Y1: Haruka #girlboss. she does not behave like a realistic 7 year old but honestly shes just so no-nonsense in this game she is the lead we deserved. Its also really interesting seeing how yakuza 1 doesnt follow Kiryus story as much as it does Harukas, like shes the one looking for Yumi and she kicks off the plot.
Y2: KOYUKI....... i fucking loved the cabaret grand prix in kiwami 2 and both Yuki/Koyuki were hilarious to watch. That minigame could have honestly been a standalone game and i’d buy it the  storyline kept me hooked the entire time mainly bc Koyuki was so fun to be around. Honorable mention to Majima here because his scenes in kiwami 2 are the funniest hes ever been in this series.
Y3: Honestly all the fucking kids in this game could count as a collective blorbo but if i had to choose on specifically it’d be Taichi. He had such a fuckin personality and always stood out from the other kids you go you funky little wrestling fan.
Y4: Now going into this game i was thinking Akiyama was the smug little bastard id obsess over but hes too much of a dickhead in this game. My actual blorbo of Y4 is Saejima. The way they wrote his character is fucking amazing i still love rewatching that scene in the colluseum from him and the reunion with Sasai afterwards. Hes a gruff dude in touch with his emotions and thats the shit i like to see. We dont talk bout that one scene with Haruka though. Erased.
Y5: Now heres where Akiyama really became one of my big faves. Seeing him interact with Haruka and just go around trying to solve crimes was really nice to see. Honestly any time you want me to like a character just have them interact postively with Haruka its foolproof. Akiyama really is a fucking mess but hes so fun to watch ingame as well as his fighting style being by far one of my favourites in this series.
Y6: Ironic that the main character hasnt even gotten a blorbo mention until now. Yakuza 6 really fucking made me appreciate Kiryu, this dense man that we’ve watched go through 30 years of devastating life events and trauma. Not even going to mention the final few scenes of this game i have so much respect for him and im going to move on before i become a sad puddle on the floor for the next 3 hours.

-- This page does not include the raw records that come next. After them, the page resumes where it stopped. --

(* ===== verification/ZkAttributes.v ===== *)
(** * ZkAttributes: attributes of credentials and their encryption
    (rust/zkcredential/src/attributes.rs)

    An attribute is a pair of points, which a client encrypts under a key pair
    of a domain; a public attribute is only hashed; a revealed attribute is one
    point.  Domains are types in the source and values here. *)

From S2P Require Import Prelude Types Primitives Ristretto Sho.
From Stdlib Require Import Ring.
Open Scope string_scope.
Open Scope list_scope.
Open Scope Z_scope.

(** [zkcredential::VerificationFailure] and the length of the randomness. *)
Inductive ZkError := ZkVerificationFailure.
#[export] Instance ZkError_eq_dec : EqDecision ZkError.
Proof. solve_decision. Defined.
Definition RANDOMNESS_LEN : nat := 32.

Section public_attributes.
Context {S : Type} `{ShoApi S}.

(** [PublicAttribute::hash_into], for bytes and for numbers. *)
Definition PublicAttribute : Type := S -> S.
Definition public_bytes (b : bytes) : PublicAttribute := absorb_and_ratchet b.
Definition public_u32 (n : Z) : PublicAttribute := public_bytes (be_bytes 4 n).
Definition public_u64 (n : Z) : PublicAttribute := public_bytes (be_bytes 8 n).
End public_attributes.

Section attributes.
Context {P : Primitives} {R : Ristretto}.

Class Attribute (A : Type) := as_points : A -> RPoint * RPoint.
#[export] Instance points_attribute : Attribute (RPoint * RPoint) := fun p => p.

Class RevealedAttribute (A : Type) := as_point : A -> RPoint.
#[export] Instance point_revealed : RevealedAttribute RPoint := fun p => p.

Record Domain := mkDomain { domain_ID : string; domain_G_a : RPoint * RPoint }.

(** The points a domain derives from its ID; the storage caches them. *)
Definition derive_impl {E} (ID : string) : outcome E (RPoint * RPoint) :=
  let sho := absorb_and_ratchet (byte_str ID) (sho_new (S:=ShoHmacSha256) (byte_str "Signal_ZKCredential_Domain_20231011")) in
  '(G_a1, sho) ← run_local sho get_point;
  '(G_a2, sho) ← run_local sho get_point;
  Ok (G_a1, G_a2).
Definition derive_default_generator_points {E} (ID : string) (storage : option (RPoint * RPoint))
  : outcome E (RPoint * RPoint) :=
  match storage with Some points => Ok points | None => derive_impl ID end.

Record PublicKey (D : Domain) := mkPublicKey { pk_A : RPoint }.
Record KeyPair (D : Domain) := mkKeyPair { kp_a1 : RScalar; kp_a2 : RScalar; kp_public : PublicKey D }.
Record Ciphertext (D : Domain) := mkCiphertext { E_A1 : RPoint; E_A2 : RPoint }.

#[export] Instance ciphertext_attribute D : Attribute (Ciphertext D) := fun c => (E_A1 D c, E_A2 D c).

Definition from_scalars (D : Domain) (a1 a2 : RScalar) : KeyPair D :=
  let '(G_a1, G_a2) := domain_G_a D in
  mkKeyPair D a1 a2 (mkPublicKey D (a1 *p G_a1 +p a2 *p G_a2)).

Definition derive_from {E} {S : Type} `{ShoApi S} (D : Domain) : M S E (KeyPair D) :=
  a1 ← get_scalar;
  a2 ← get_scalar;
  mret (from_scalars D a1 a2).

Definition inverse_of {E} (D : Domain) {D2 : Domain} (other : KeyPair D2) : outcome E (KeyPair D) :=
  if bool_decide (domain_ID D = domain_ID D2) then Panic
  else
    let a1 := s_invert (kp_a1 D2 other) in
    let a2 := -s (kp_a1 D2 other *s kp_a2 D2 other) in
    Ok (from_scalars D a1 a2).

Definition encrypt_arbitrary_attribute {D : Domain} (D2 : Domain) {A} `{!Attribute A} (k : KeyPair D) (attr : A)
  : Ciphertext D2 :=
  let '(M1, M2) := as_points attr in
  let E_A1 := kp_a1 D k *p M1 in
  let E_A2 := kp_a2 D k *p E_A1 +p M2 in
  mkCiphertext D2 E_A1 E_A2.

Definition encrypt {D : Domain} {A} `{!Attribute A} (k : KeyPair D) (attr : A) : Ciphertext D :=
  encrypt_arbitrary_attribute D k attr.

Definition decrypt_to_second_point {D : Domain} (k : KeyPair D) (c : Ciphertext D) : outcome ZkError RPoint :=
  if bool_decide (E_A1 D c = p_base) then Err ZkVerificationFailure
  else Ok (E_A2 D c -p kp_a2 D k *p E_A1 D c).
End attributes.

Section proofs.
Context {P : Primitives} `{L : RistrettoLaws}.
Add Ring scalars : s_ring.

Lemma mul_inverse a b (Q : RPoint) : a *s b = s_one -> b *p a *p Q = Q.
Proof.
  intros Hab. destruct (pt_dlog Q) as [q ->]. fold_points. f_equal.
  transitivity ((a *s b) *s q); [ring|rewrite Hab; ring].
Qed.

(** Attribute encryption.  The second point is recovered from a ciphertext, whose
    first point must not be the base point; when [a1] has the inverse the code
    computes, encryption loses nothing and encrypting the ciphertext under
    the inverse key, in any other domain, gives the attribute back, while the same
    domain is refused. *)
Theorem attribute_encryption {D D2 : Domain} (k : KeyPair D) (attr : RPoint * RPoint) :
  let c := encrypt k attr in
  decrypt_to_second_point k c = (if bool_decide (kp_a1 D k *p attr.1 = p_base) then Err ZkVerificationFailure else Ok attr.2) /\
  (kp_a1 D k *s s_invert (kp_a1 D k) = s_one ->
     (forall attr', encrypt k attr' = c -> attr' = attr) /\
     match inverse_of (E:=ZkError) D2 k with
     | Ok k_inv => domain_ID D2 <> domain_ID D /\ as_points (encrypt_arbitrary_attribute D2 k_inv c) = attr
     | Err _ => False
     | Panic => domain_ID D2 = domain_ID D
     end).
Proof.
  destruct attr as [M1 M2], k as [a1 a2 pk]. cbv zeta.
  unfold encrypt, encrypt_arbitrary_attribute, decrypt_to_second_point, inverse_of, from_scalars.
  cbn [as_points points_attribute kp_a1 kp_a2 E_A1 E_A2 fst snd ciphertext_attribute]. split.
  - case_bool_decide; [done|]. f_equal. group.
  - intros Hinv. split.
    + intros [M1' M2'] [= H1 H2]. assert (M1' = M1) as ->.
      { rewrite <- (mul_inverse a1 (s_invert a1) M1'), <- (mul_inverse a1 (s_invert a1) M1) by done. by rewrite H1. }
      f_equal. clear H1 Hinv. revert H2. destruct (pt_dlog M1) as [m ->], (pt_dlog M2) as [n ->], (pt_dlog M2') as [n' ->].
      fold_points. intros H%pt_inj. f_equal.
      transitivity ((a2 *s (a1 *s m) +s n') -s a2 *s (a1 *s m)); [ring|rewrite H; ring].
    + case_bool_decide; [done|]. destruct (domain_G_a D2) as [G1 G2]. cbn [kp_a1 kp_a2]. split; [done|].
      unfold as_points, ciphertext_attribute. cbn [E_A1 E_A2]. rewrite (mul_inverse a1 (s_invert a1) M1) by done. f_equal. group.
Qed.
End proofs.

Y7: Well its my current main blorbo. Ichiban. The way they made this man so fucking cheesy but so genuine is baffling. Hes the most endearing character ive encountered in the entire series and its amazing how fuckin quick i was to like him. We’ve had Kiryu as a protag for so fucking long Ichi had some massive shoes to fill but the game handles it so well and ough ough. He needs everyone to be nice to him RIGHT THIS SECOND.